Take the data below. Output it exactly from its first line through the line containing "destruct (ro_entry _".

....................

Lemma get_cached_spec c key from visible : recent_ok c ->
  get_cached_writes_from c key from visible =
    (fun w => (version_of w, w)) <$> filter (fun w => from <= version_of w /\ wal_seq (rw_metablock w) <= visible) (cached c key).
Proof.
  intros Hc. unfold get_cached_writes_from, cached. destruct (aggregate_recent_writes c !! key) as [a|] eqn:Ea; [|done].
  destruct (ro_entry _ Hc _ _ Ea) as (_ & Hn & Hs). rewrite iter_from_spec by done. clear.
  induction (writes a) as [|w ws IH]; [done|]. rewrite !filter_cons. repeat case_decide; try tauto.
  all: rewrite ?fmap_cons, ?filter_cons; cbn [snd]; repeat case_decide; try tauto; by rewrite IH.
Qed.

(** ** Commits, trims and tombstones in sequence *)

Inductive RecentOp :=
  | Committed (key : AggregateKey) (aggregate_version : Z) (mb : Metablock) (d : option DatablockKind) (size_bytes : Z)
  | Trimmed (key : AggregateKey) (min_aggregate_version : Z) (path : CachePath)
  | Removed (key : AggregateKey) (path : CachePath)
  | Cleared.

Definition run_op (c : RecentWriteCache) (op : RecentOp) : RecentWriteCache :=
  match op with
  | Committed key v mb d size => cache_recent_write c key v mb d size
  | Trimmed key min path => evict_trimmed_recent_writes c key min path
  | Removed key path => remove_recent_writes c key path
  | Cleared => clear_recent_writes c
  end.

....................

▶ **Task solution**
Lemma get_cached_spec c key from visible : recent_ok c ->
  get_cached_writes_from c key from visible =
    (fun w => (version_of w, w)) <$> filter (fun w => from <= version_of w /\ wal_seq (rw_metablock w) <= visible) (cached c key).
Proof.
  intros Hc. unfold get_cached_writes_from, cached. destruct (aggregate_recent_writes c !! key) as [a|] eqn:Ea; [|done].
  destruct (ro_entry _ Hc _ _ Ea) as (_ & Hn & Hs). rewrite iter_from_spec by done. clear.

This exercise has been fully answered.